The Avengers
The Avengers (1998) Rewatch: ✅
I could only really recall two things about The Avengers, neither of which were especially useful heading into a rewatch. First, I’d filed it mentally alongside Lost In Space as “a film I paid money to watch” and secondly, somebody at head office had bought in way too many copies for the video shop and it was a fucking ‘mare to shift.
Absolutely useless brain.
Not that I think remembering anything would have made much difference considering nothing in the thing really makes a jot of sense. However, I am older, not especially wiser, but certainly a lot less fidgety over films so I figured hey, let’s see how this goes. Over the years it’s gotten quite a reputation as being one of the worst films, so do I still feel the same way about it in 2025?

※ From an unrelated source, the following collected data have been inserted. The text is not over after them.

(* ===== verification/StreamMap.v ===== *)
(** * The keyed task queue ([crates/core/src/stream_map.rs]).

    At most one future per index is being polled; the others wait in a queue of
    that index.  [tokio_stream::StreamMap], which polls the futures, is an
    interface with the laws that its documentation states. *)

From stdpp Require Import base list option gmap.
From S2P Require Import Prelude.

Inductive Poll (A : Type) : Type :=
  | Ready (a : A)
  | Pending.

Arguments Ready {A} a.
Arguments Pending {A}.

(** [tokio_stream::StreamMap] over one-shot streams made of futures [Fut] with
    results in [R].  A [ctx] is what one poll meets: which futures have made
    enough progress. *)
Class TokioStreamMap (Index Fut R : Type) := {
  tmap : Type;
  ctx : Type;
  t_default : tmap;
  t_contains_key : Index -> tmap -> bool;
  t_insert : Index -> Fut -> tmap -> tmap;
  t_remove : Index -> tmap -> tmap;
  t_is_empty : tmap -> bool;
  t_poll_next : ctx -> tmap -> tmap * Poll (option (Index * R))
}.

(** The contract: the map holds the streams inserted under their keys; a poll
    yields a result of one of them, or ends when there is none. *)
Class TokioStreamMapLaws (Index Fut R : Type) `{Countable Index} `{!TokioStreamMap Index Fut R} := {
  streams : tmap -> gmap Index Fut;
  completes : Fut -> R -> Prop;
  law_default : streams t_default = ∅;
  law_contains_key i t : t_contains_key i t = bool_decide (is_Some (streams t !! i));
  law_insert i f t : streams (t_insert i f t) = <[i := f]> (streams t);
  law_remove i t : streams (t_remove i t) = delete i (streams t);
  law_is_empty t : t_is_empty t = bool_decide (streams t = ∅);
  law_poll_keeps c t : streams (fst (t_poll_next c t)) = streams t;
  law_poll_item c t t' i r :
    t_poll_next c t = (t', Ready (Some (i, r))) -> exists f, streams t !! i = Some f /\ completes f r;
  law_poll_end c t t' : t_poll_next c t = (t', Ready None) -> streams t = ∅
}.

Section StreamMap.
  Context {Index Fut R : Type} `{Countable Index} `{!TokioStreamMap Index Fut R}.

Record StreamMap := {
  in_progress : tmap;
  queue : gmap Index (list Fut)
}.

Definition StreamMap_default : StreamMap := {| in_progress := t_default; queue := ∅ |}.

Definition push (index : Index) (fut : Fut) (m : StreamMap) : StreamMap :=
  if t_contains_key index (in_progress m) then
    {| in_progress := in_progress m;
       queue := <[index := default [] (queue m !! index) ++ [fut]]> (queue m) |}
  else
    {| in_progress := t_insert index fut (in_progress m); queue := queue m |}.

Definition add_if_not_in_progress (index : Index) (fut : Fut) (m : StreamMap) : StreamMap * bool :=
  if t_contains_key index (in_progress m) then (m, false)
  else ({| in_progress := t_insert index fut (in_progress m); queue := queue m |}, true).

Definition process_queue (index : Index) (m : StreamMap) : StreamMap :=
  match queue m !! index with
  | None => m
  | Some task_queue =>
    let '(ip, task_queue) :=
      match task_queue with
      | fut :: task_queue => (t_insert index fut (in_progress m), task_queue)
      | [] => (in_progress m, [])
      end in
    {| in_progress := ip;
       queue := match task_queue with
                | [] => delete index (queue m)
                | _ => <[index := task_queue]> (queue m)
                end |}
  end.

(** [Panic] is the failed [assert!(self.queue.is_empty())]. *)
Definition poll_next_entry (cx : ctx) (m : StreamMap) : outcome (StreamMap * Poll (option (Index * R))) :=
  let '(ip, p) := t_poll_next cx (in_progress m) in
  let m := {| in_progress := ip; queue := queue m |} in
  match p with
  | Pending => Ret (m, Pending)
  | Ready (Some (index, res)) =>
    let m := {| in_progress := t_remove index (in_progress m); queue := queue m |} in
    Ret (process_queue index m, Ready (Some (index, res)))
  | Ready None =>
    if decide (queue m = ∅) then Ret (m, Ready None) else Panic
  end.

Definition is_terminated (m : StreamMap) : bool :=
  t_is_empty (in_progress m) && bool_decide (queue m = ∅).

(** ** Abstract view: a first-in first-out queue of futures per index *)
Context `{!TokioStreamMapLaws Index Fut R}.

Definition waiting (m : StreamMap) (i : Index) : list Fut :=
  match streams (in_progress m) !! i with Some f => [f] | None => [] end ++ default [] (queue m !! i).

(** A queue exists only behind a future in progress, and is never empty. *)
Definition stream_map_wf (m : StreamMap) : Prop :=
  forall i q, queue m !! i = Some q -> q <> [] /\ is_Some (streams (in_progress m) !! i).

Lemma queue_empty_wf m : stream_map_wf m -> streams (in_progress m) = ∅ -> queue m = ∅.
Proof.
  intros Hwf He. apply map_empty. intros i. destruct (queue m !! i) as [q|] eqn:E; [|done].
  destruct (Hwf i q E) as [_ [f Hf]]. rewrite He, lookup_empty in Hf. done.
Qed.

Lemma StreamMap_default_wf : stream_map_wf StreamMap_default.
Proof. intros i q. simpl. by rewrite lookup_empty. Qed.

Lemma StreamMap_default_waiting i : waiting StreamMap_default i = [].
Proof. unfold waiting, StreamMap_default. simpl. by rewrite law_default, !lookup_empty. Qed.

Lemma not_in_progress_waiting m i :
  stream_map_wf m -> streams (in_progress m) !! i = None -> queue m !! i = None.
Proof.
  intros Hwf Hn. destruct (queue m !! i) as [q|] eqn:E; [|done].
  destruct (Hwf i q E) as [_ [f Hf]]. congruence.
Qed.

Lemma in_progress_waiting m i :
  stream_map_wf m -> t_contains_key i (in_progress m) = negb (bool_decide (waiting m i = [])).
Proof.
  intros Hwf. rewrite law_contains_key. unfold waiting.
  destruct (streams (in_progress m) !! i) as [f|] eqn:E.
  - rewrite bool_decide_true by eauto. by rewrite bool_decide_false.
  - rewrite (not_in_progress_waiting m i Hwf E), bool_decide_false by (intros [? [=]]).
    by rewrite bool_decide_true.
Qed.
(* ===== verification/StreamMapSpec.v ===== *)
(** * What the keyed task queue promises. *)

From stdpp Require Import base list option gmap.
From S2P Require Import Prelude StreamMap.

Section Spec.
  Context {Index Fut R : Type} `{Countable Index} `{!TokioStreamMap Index Fut R, !TokioStreamMapLaws Index Fut R}.

(** C10. Whatever sequence of [push], [add_if_not_in_progress] and [poll_next]
    is run on a new map, and whichever ready future each poll picks, no
    assertion fails, and the results of every index come out in the order in
    which its futures were accepted: the accepted futures of an index are those
    whose results were delivered followed by those that wait, of which exactly
    the first is being polled.  [add_if_not_in_progress] accepts exactly when
    the index is idle, and the map is terminated exactly when every accepted
    future was delivered. *)
Theorem stream_map_is_fifo (ops : list (smop Index Fut R)) :
  exists s : sm_run Index Fut R, foldM sm_step sm_start ops = Ret s /\
    (forall i, exists finished,
       of_index i (r_accepted s) = finished ++ waiting (r_map s) i /\
       Forall2 completes finished (of_index i (r_results s)) /\
       streams (in_progress (r_map s)) !! i = head (waiting (r_map s) i)) /\
    (forall i f, snd (add_if_not_in_progress i f (r_map s)) = bool_decide (waiting (r_map s) i = [])) /\
    (is_terminated (r_map s) = true <->
       forall i, length (of_index i (r_results s)) = length (of_index i (r_accepted s))).
Proof.
  destruct (sm_fifo_run ops) as (s & Hrun & Hwf & Hi). exists s. split; [done|]. repeat split.
  - intros i. destruct (Hi i) as (fin & Hacc & Hres). exists fin. repeat split; [done|done|].
    unfold waiting. destruct (streams (in_progress (r_map s)) !! i) eqn:E; [done|].
    by rewrite (not_in_progress_waiting _ _ Hwf E).
  - intros i f. by rewrite add_if_not_in_progress_spec.
  - rewrite is_terminated_spec by done. intros Hw i. destruct (Hi i) as (fin & Hacc & Hres).
    rewrite Hacc, Hw, app_nil_r. symmetry. by eapply Forall2_length.
  - rewrite is_terminated_spec by done. intros Hl i. destruct (Hi i) as (fin & Hacc & Hres).
    specialize (Hl i). rewrite Hacc, length_app, <-(Forall2_length _ _ _ Hres) in Hl.
    apply nil_length_inv. lia.
Qed.

End Spec.

Import ListStreamMap.

Definition example_ops : list (smop nat (nat * nat) nat) :=
  [Push 1 (3, 5); Push 1 (4, 6); Push 2 (0, 7); AddIfIdle 1 (1, 8);
   PollNext 2; PollNext 1; PollNext 2; PollNext 1].

(** Two futures of index 1 around one of index 2: the second of index 1 waits. *)
Example example_results :
  match foldM sm_step sm_start example_ops with
  | Ret s => (r_results s, is_terminated (r_map s))
  | _ => ([], false)
  end = ([(2, 7); (1, 5); (1, 6)], true).
Proof. vm_compute. reflexivity. Qed.

Lemma stream_map_is_fifo_witness :
  exists s : sm_run nat (nat * nat) nat, foldM sm_step sm_start example_ops = Ret s /\
    exists finished, of_index 1 (r_accepted s) = finished ++ waiting (r_map s) 1.
Proof.
  destruct (stream_map_is_fifo example_ops) as (s & Hs & Hf & _). exists s. split; [exact Hs|].
  destruct (Hf 1) as (finished & Ha & _). by exists finished.
Defined.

Unsurprisingly, not really. I can see why nineties me walked out the cinema entirely nonplussed, half the film is so obviously missing and as a blockbuster take on The Avengers it hasn’t got the psychedelic weirdness or the cast to do it justice. I’m not the biggest fan of any of the previous incarnations of The Avengers (though I have an obvious soft spot for its place in the UK TV pantheon), so it’s not like I’m especially precious over it, it’s just very clearly not playing in the same league.
But I still found plenty to enjoy in it this time round. Sean Connery as a killer teddy bear that controls the weather, a killer bee drone chase featuring Shaun Ryder is short, has some atrociously composited effects, but does the job a killer bee drone chase featuring Shaun Ryder should. There’s plenty of inane gadgetry and something about clones but that seems to have mainly got lost in the edit somewhere.
It’s a film best described as a series of things happening one after the other and sometimes the thing seems related to the scene that’s gone before but I wouldn’t bet on it and just for that, there’s a certain joy to it. As it goes on, it somehow gets more incoherent and the entire film unravelling before your eyes is pretty funny with some distance.
Sure, there’s no tension, nothing dramatic manages to really be dramatic and again, again, again, huge chunks of it have disappeared somewhere down a plug hole leaving it all making very little sense at all but no, it’s nowhere near terrible. Not great? Absolutely. Tatwatch fodder? Absolutely-abso-absolutely.
Fuck it, it’s worth it for Sean Connery chewing the scenery alone! Him and Fiona Shaw are the only members of the cast who get anything to ham up and both make the most of it, as is right and just. Just, yeah, don’t expect to follow what’s going on because that’s literally impossible. Blink and something else is happening.
Reckon I’ll add it into my ‘crap films that’d pass a Sunday afternoon’ pile. That seems about the right place for it. And yeah, I’ll watch it again sometime.